### [What this task involves]
Write out exactly the lines from the start of the entries through the one that contains "Definition request2 := request_for", including both.
--- Available data Enclosed Below ---
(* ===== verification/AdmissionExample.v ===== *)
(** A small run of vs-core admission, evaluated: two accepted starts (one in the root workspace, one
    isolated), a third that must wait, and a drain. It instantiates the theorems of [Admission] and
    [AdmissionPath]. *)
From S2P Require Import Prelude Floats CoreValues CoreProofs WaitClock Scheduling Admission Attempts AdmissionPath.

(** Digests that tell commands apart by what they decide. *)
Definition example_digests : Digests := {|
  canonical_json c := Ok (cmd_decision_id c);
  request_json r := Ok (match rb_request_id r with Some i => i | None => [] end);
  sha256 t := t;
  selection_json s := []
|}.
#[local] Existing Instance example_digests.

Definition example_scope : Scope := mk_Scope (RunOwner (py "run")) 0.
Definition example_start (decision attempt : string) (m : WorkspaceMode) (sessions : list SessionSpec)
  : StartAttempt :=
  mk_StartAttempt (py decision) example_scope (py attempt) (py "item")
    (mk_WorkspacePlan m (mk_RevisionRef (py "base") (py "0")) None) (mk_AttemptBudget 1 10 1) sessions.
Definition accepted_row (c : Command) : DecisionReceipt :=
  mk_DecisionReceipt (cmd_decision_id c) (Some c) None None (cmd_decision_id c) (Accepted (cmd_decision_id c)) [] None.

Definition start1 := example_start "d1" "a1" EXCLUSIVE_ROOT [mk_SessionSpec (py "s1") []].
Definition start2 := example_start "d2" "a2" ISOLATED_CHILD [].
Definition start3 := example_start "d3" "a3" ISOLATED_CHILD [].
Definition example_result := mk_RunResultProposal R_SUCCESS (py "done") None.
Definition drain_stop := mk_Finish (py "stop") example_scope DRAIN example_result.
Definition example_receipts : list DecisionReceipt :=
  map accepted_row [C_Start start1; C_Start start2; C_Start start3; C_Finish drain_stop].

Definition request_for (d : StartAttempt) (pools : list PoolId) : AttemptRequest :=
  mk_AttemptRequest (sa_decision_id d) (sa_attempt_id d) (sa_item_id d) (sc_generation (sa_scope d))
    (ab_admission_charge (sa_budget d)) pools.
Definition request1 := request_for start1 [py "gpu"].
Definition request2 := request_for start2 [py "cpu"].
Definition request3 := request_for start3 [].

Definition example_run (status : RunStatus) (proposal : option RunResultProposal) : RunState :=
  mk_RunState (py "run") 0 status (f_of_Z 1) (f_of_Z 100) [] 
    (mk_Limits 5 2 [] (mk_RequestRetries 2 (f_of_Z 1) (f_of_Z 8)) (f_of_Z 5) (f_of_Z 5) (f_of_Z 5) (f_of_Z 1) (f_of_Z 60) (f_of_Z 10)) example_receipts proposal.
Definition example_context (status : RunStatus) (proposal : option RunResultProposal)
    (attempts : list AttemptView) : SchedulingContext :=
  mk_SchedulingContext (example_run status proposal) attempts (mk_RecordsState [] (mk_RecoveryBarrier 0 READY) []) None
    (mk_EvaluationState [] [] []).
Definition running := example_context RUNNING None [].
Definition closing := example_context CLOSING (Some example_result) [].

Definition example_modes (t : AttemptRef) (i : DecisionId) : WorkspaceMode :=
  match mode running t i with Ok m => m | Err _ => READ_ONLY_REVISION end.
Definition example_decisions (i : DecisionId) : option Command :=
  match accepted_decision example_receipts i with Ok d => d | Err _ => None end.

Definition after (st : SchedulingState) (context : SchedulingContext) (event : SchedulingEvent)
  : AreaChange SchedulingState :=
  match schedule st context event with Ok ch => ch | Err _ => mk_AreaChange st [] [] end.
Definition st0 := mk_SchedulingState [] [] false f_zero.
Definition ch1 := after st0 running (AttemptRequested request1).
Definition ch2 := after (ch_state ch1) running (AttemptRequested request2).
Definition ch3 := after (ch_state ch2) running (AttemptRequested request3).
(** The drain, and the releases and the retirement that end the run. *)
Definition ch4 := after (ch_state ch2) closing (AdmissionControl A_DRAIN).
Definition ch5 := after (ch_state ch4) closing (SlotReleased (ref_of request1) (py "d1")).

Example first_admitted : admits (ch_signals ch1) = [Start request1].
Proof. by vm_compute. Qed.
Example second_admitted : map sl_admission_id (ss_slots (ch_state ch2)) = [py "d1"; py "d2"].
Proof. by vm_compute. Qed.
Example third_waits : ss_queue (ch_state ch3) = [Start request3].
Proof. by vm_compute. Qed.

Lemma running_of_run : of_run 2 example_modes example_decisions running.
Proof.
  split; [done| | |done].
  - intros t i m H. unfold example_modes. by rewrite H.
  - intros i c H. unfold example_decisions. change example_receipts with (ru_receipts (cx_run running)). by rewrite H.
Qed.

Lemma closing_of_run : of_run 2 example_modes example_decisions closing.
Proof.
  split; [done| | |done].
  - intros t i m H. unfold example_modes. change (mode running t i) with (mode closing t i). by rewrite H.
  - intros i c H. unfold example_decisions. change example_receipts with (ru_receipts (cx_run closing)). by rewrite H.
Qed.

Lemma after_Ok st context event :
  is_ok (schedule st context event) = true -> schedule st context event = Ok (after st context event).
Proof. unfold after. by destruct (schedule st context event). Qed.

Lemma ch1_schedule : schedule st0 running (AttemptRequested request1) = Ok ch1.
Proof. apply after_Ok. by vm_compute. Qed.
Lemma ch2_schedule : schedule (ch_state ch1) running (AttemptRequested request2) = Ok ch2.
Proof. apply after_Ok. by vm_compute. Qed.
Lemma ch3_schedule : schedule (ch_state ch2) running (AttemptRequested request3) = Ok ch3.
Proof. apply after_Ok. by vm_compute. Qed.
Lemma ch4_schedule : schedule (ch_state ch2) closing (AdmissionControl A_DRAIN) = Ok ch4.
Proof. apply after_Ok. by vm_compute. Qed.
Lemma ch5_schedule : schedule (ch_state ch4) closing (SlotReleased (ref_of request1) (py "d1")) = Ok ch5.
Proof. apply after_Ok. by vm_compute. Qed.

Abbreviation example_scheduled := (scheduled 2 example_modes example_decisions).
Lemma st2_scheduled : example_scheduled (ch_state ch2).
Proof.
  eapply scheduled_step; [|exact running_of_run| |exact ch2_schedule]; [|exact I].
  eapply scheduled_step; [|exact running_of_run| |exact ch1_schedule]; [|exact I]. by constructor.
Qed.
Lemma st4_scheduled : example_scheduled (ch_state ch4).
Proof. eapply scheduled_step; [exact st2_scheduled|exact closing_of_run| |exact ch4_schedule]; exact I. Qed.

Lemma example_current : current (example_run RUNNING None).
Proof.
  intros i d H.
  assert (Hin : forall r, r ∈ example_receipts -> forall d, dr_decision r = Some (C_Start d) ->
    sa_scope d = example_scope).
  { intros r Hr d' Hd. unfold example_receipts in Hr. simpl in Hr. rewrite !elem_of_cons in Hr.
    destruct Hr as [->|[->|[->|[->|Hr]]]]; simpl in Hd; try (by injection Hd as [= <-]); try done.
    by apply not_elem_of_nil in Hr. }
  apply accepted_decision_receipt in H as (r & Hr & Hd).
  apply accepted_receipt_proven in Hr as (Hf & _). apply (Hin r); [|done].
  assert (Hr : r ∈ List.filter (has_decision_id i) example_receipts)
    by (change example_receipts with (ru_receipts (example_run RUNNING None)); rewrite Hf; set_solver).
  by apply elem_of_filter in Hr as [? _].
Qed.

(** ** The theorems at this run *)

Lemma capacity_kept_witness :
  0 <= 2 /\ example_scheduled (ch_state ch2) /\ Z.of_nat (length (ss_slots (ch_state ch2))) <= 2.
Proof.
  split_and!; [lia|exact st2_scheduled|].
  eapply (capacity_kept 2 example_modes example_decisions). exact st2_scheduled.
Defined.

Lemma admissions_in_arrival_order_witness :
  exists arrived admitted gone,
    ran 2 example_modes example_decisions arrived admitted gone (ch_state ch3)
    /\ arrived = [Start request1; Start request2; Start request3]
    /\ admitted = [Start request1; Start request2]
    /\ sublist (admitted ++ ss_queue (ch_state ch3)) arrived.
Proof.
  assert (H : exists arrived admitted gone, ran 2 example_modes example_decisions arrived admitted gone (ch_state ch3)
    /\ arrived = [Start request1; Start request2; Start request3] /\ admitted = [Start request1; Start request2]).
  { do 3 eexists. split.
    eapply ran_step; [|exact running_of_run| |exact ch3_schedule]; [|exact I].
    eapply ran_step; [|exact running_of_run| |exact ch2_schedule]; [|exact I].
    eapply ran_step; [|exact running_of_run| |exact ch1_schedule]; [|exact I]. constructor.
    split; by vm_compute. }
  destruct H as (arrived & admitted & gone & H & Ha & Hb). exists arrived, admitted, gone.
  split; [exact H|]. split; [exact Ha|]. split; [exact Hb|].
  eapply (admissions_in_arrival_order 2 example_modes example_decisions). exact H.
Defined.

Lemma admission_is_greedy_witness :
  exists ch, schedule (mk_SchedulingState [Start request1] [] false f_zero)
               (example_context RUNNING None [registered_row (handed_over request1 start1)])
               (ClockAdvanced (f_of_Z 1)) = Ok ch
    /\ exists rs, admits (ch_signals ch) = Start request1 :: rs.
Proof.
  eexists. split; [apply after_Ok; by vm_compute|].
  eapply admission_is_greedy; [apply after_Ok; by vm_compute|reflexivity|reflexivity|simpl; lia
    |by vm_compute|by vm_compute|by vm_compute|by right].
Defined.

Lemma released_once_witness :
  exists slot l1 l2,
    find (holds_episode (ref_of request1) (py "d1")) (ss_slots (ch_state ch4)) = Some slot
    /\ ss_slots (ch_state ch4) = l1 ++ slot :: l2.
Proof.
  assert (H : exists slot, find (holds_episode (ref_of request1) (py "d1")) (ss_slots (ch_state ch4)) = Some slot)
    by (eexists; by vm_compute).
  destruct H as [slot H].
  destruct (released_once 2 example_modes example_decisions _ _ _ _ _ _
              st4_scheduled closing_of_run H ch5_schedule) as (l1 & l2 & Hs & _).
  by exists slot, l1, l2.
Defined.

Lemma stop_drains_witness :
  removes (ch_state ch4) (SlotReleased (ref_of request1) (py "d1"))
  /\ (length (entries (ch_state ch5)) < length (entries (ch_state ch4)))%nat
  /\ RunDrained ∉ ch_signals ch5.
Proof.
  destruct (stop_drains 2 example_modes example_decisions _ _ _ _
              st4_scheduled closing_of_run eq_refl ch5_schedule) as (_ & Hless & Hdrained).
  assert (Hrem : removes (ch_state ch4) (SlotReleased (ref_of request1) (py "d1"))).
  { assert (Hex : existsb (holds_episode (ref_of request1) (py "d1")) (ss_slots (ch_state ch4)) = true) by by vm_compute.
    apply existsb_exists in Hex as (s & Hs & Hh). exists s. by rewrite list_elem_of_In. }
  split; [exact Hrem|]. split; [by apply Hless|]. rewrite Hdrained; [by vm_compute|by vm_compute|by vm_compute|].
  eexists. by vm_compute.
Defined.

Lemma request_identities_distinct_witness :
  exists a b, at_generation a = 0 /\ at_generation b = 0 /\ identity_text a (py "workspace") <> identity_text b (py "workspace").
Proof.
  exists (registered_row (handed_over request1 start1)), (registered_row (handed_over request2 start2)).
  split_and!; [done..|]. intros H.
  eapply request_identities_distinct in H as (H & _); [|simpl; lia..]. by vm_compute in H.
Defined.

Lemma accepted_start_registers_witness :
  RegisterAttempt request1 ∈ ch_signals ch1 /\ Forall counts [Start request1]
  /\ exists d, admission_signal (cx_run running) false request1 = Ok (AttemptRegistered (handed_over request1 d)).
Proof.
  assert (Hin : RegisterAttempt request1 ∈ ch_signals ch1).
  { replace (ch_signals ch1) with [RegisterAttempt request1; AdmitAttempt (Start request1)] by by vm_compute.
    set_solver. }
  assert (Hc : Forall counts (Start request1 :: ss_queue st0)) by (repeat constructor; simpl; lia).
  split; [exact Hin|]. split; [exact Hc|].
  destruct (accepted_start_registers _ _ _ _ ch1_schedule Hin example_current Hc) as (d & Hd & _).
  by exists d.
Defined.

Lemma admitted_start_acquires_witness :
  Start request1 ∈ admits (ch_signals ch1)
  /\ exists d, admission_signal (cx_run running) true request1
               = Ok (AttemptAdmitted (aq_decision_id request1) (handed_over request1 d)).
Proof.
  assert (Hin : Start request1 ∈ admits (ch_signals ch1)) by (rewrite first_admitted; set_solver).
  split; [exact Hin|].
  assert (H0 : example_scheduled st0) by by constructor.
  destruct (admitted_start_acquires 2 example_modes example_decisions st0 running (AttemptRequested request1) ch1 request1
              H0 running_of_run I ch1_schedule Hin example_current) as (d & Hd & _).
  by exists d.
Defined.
--- End of Enclosed Available data ---
### [Problem solution]
(* ===== verification/AdmissionExample.v ===== *)
(** A small run of vs-core admission, evaluated: two accepted starts (one in the root workspace, one
    isolated), a third that must wait, and a drain. It instantiates the theorems of [Admission] and
    [AdmissionPath]. *)
From S2P Require Import Prelude Floats CoreValues CoreProofs WaitClock Scheduling Admission Attempts AdmissionPath.

(** Digests that tell commands apart by what they decide. *)
Definition example_digests : Digests := {|
  canonical_json c := Ok (cmd_decision_id c);
  request_json r := Ok (match rb_request_id r with Some i => i | None => [] end);
  sha256 t := t;
  selection_json s := []
|}.
#[local] Existing Instance example_digests.

Definition example_scope : Scope := mk_Scope (RunOwner (py "run")) 0.
Definition example_start (decision attempt : string) (m : WorkspaceMode) (sessions : list SessionSpec)
  : StartAttempt :=
  mk_StartAttempt (py decision) example_scope (py attempt) (py "item")
    (mk_WorkspacePlan m (mk_RevisionRef (py "base") (py "0")) None) (mk_AttemptBudget 1 10 1) sessions.
Definition accepted_row (c : Command) : DecisionReceipt :=
  mk_DecisionReceipt (cmd_decision_id c) (Some c) None None (cmd_decision_id c) (Accepted (cmd_decision_id c)) [] None.

Definition start1 := example_start "d1" "a1" EXCLUSIVE_ROOT [mk_SessionSpec (py "s1") []].
Definition start2 := example_start "d2" "a2" ISOLATED_CHILD [].
Definition start3 := example_start "d3" "a3" ISOLATED_CHILD [].
Definition example_result := mk_RunResultProposal R_SUCCESS (py "done") None.
Definition drain_stop := mk_Finish (py "stop") example_scope DRAIN example_result.
Definition example_receipts : list DecisionReceipt :=
  map accepted_row [C_Start start1; C_Start start2; C_Start start3; C_Finish drain_stop].

Definition request_for (d : StartAttempt) (pools : list PoolId) : AttemptRequest :=
  mk_AttemptRequest (sa_decision_id d) (sa_attempt_id d) (sa_item_id d) (sc_generation (sa_scope d))
    (ab_admission_charge (sa_budget d)) pools.
Definition request1 := request_for start1 [py "gpu"].
Definition request2 := request_for start2 [py "cpu"].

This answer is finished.